So Cassidy is planning on spending the summer with her boyfriend, until she finds compromising pictures of him with another girl. Now her plans are completely unclear, and she decides to spend it in New Jersey with her father and his new family. She decides to become a counselor at the camp her half brother is attending, and gets more out of it than she ever imagined. Bryan is in a wheelchair after a freak accident, and he’s returning as a camp counselor so things can go back to normal for him. These two different teens then find themselves involved in a summer romance that neither of them was expecting.

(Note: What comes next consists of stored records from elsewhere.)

(** A value; the elements of a list after its bracket; the members of a dict
    after its brace. *)
Fixpoint read_value (fuel : nat) (s : string) : option (json * string) :=
  match fuel with
  | O => None
  | S fuel =>
      match s with
      | EmptyString => None
      | String c s1 =>
          if Ascii.eqb c quote then
            match read_string s1 with Some (t, rest) => Some (JString t, rest) | None => None end
          else if Ascii.eqb c "{"%char then
            let s2 := skip_ws s1 in
            match str_drop_prefix "}" s2 with
            | Some rest => Some (JObject [], rest)
            | None => match read_members fuel s2 with
                      | Some (members, rest) => Some (JObject (dict_of members), rest)
                      | None => None
                      end
            end
          else if Ascii.eqb c "["%char then
            let s2 := skip_ws s1 in
            match str_drop_prefix "]" s2 with
            | Some rest => Some (JArray [], rest)
            | None => match read_elements fuel s2 with
                      | Some (elements, rest) => Some (JArray elements, rest)
                      | None => None
                      end
            end
          else read_atom s
      end
  end
with read_elements (fuel : nat) (s : string) : option (list json * string) :=
  match fuel with
  | O => None
  | S fuel =>
      match read_value fuel s with
      | None => None
      | Some (v, s1) =>
          match skip_ws s1 with
          | EmptyString => None
          | String c s2 =>
              if Ascii.eqb c "]"%char then Some ([v], s2)
              else if Ascii.eqb c ","%char then
                match read_elements fuel (skip_ws s2) with
                | Some (l, rest) => Some (v :: l, rest)
                | None => None
                end
              else None
          end
      end
  end
with read_members (fuel : nat) (s : string) : option (list (string * json) * string) :=
  match fuel with
  | O => None
  | S fuel =>
      match s with
      | EmptyString => None
      | String c s1 =>
          if negb (Ascii.eqb c quote) then None
          else
            match read_string s1 with
            | None => None
            | Some (key, s2) =>
                match str_drop_prefix ":" (skip_ws s2) with
                | None => None
                | Some s3 =>
                    match read_value fuel (skip_ws s3) with
                    | None => None
                    | Some (v, s4) =>
                        match skip_ws s4 with
                        | EmptyString => None
                        | String c s5 =>
                            if Ascii.eqb c "}"%char then Some ([(key, v)], s5)
                            else if Ascii.eqb c ","%char then
                              match read_members fuel (skip_ws s5) with
                              | Some (l, rest) => Some ((key, v) :: l, rest)
                              | None => None
                              end
                            else None
                        end
                    end
                end
            end
      end
  end.

(** Every nested call is on a shorter text, or hands the same text from a list
    to its first value. *)
Definition json_fuel (s : string) : nat := (2 * String.length s + 2)%nat.

Definition json_loads (text : string) : option json :=
  let s := skip_ws text in
  match read_value (json_fuel s) s with
  | Some (v, rest) => if str_nonempty (skip_ws rest) then None else Some v
  | None => None
  end.

(** ** The fuel is enough *)

Local Abbreviation len := String.length.

Lemma str_length_app a b : len (a +:+ b) = (len a + len b)%nat.
Proof. induction a as [|c a IH]; [done|]. exact (f_equal S IH). Qed.

Lemma skip_ws_length s : (len (skip_ws s) ≤ len s)%nat.
Proof. unfold skip_ws. induction s as [|c s IH]; simpl; [done|]. destruct (json_space c); simpl; lia. Qed.

Lemma drop_prefix_length prefix s r : str_drop_prefix prefix s = Some r → len s = (len prefix + len r)%nat.
Proof.
  revert s. induction prefix as [|a prefix IH]; intros [|b s]; simpl; [by intros [= <-]..|done|].
  destruct (Ascii.eqb a b); [|done]. intros H%IH. lia.
Qed.

Lemma prepend_some t r u rest : prepend t r = Some (u, rest) → ∃ u', r = Some (u', rest).
Proof. unfold prepend. destruct r as [[u' rest']|]; [|done]. intros [= _ ->]. eauto. Qed.

(** A text that was read ends before the text it was read from. *)
Lemma read_string_length s : ∀ t rest, read_string s = Some (t, rest) → (len rest < len s)%nat.
Proof.
  enough (∀ n s t rest, (len s ≤ n)%nat → read_string s = Some (t, rest) → (len rest < len s)%nat) as H
    by (intros t rest; by apply (H (len s))).
  intros n. clear s. induction n as [|n IH]; intros s t rest Hn; [by destruct s; simpl in Hn; [|lia]|].
  assert (∀ s' u, (S (len s') ≤ S n)%nat → prepend u (read_string s') = Some (t, rest) → (len rest < len s')%nat)
    as Hrec.
  { intros s' u Hs' (u' & Hr)%prepend_some. apply (IH s' u'); [lia|done]. }
  destruct s as [|c s1]; [done|]. simpl in Hn |- *.
  destruct (Ascii.eqb c quote); [intros [= _ <-]; lia|].
  destruct (_ <? 32)%N; [done|]. destruct (negb (Ascii.eqb c backslash)); [intros H%Hrec; lia|].
  destruct s1 as [|e s2]; [done|]. simpl in Hn.
  destruct (negb (Ascii.eqb e _)).
  { destruct (simple_escape e); [intros H%Hrec; simpl in *; lia|done]. }
  destruct s2 as [|h1 [|h2 [|h3 [|h4 s3]]]]; try done. simpl in Hn.
  destruct (hex4 h1 h2 h3 h4) as [u|]; [|done].
  assert (prepend (utf8 u) (read_string s3) = Some (t, rest) → (len rest < len s3)%nat) as Hs3
    by (intros H; apply (Hrec s3 (utf8 u)); [lia|done]).
  destruct s3 as [|b [|v [|k1 [|k2 [|k3 [|k4 s4]]]]]];
    try (intros H; specialize (Hs3 H); simpl in *; lia).
  destruct (_ && _); [|intros H; specialize (Hs3 H); simpl in *; lia].
  destruct (hex4 k1 k2 k3 k4) as [l|]; [|done].
  destruct (low_surrogate l); [|intros H; specialize (Hs3 H); simpl in *; lia].
  intros H%Hrec; simpl in *; lia.
Qed.

Lemma span_digits_length s a b : span_digits s = (a, b) → len s = (len a + len b)%nat.
Proof.
  revert a b. induction s as [|c s IH]; simpl; intros a b; [by intros [= <- <-]|].
  destruct (is_digit c); [|by intros [= <- <-]].
  destruct (span_digits s) as [a' b'] eqn:E. intros [= <- <-]. simpl. by rewrite (IH a' b').
Qed.

Lemma take_sign_length s b r : take_sign s = (b, r) → (len r ≤ len s)%nat.
Proof.
  destruct s as [|c s]; simpl; [by intros [= _ <-]|].
  destruct (Ascii.eqb c _); [intros [= _ <-]; simpl; lia|].
  destruct (Ascii.eqb c _); intros [= _ <-]; simpl; lia.
Qed.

I liked Cassidy, though she’s not as memorable as Bryan. I did like her relationship with her family. She has a close relationship with both her mom and Grandma. She surprisingly isn’t all that angsty about her father, step-mother, and their young son are all fascinating and really not that bad. I especially loved her half brother, he was filled with so much energy and love. There were so many sweet scenes between the two. Anyway, I feel like Cass was such an intriguing character while she was working at the camp. She was a true leader, and was extremely good at her job. Basically, the characters around her were probably more memorable, but I appreciated Cass’s character growth throughout the novel.

Bryan was an awesome love interest. I also felt like his POV was very well written. I loved being directly inside his head and knowing exactly what he’s feeling. Bryan’s going through a frustrating situation to say the least. He ended up getting paralyzed by a weird turn while doing a Parkour move. An accident like that is tragic, but Bryan naturally blamed himself because it happened due to a choice that he made. You really have to feel for Bryan as he tries as hard as he can to get somewhat back to normal. He’s an independent guy, and doesn’t want to ask people for help. He also distances himself from his closest friends who he used to do dumb things with (like Parkour) because he feels like they treat him differently now. The point is, all the emotions that Bryan experiences are handled so well. The author couldn’t have written Bryan and his situation any better.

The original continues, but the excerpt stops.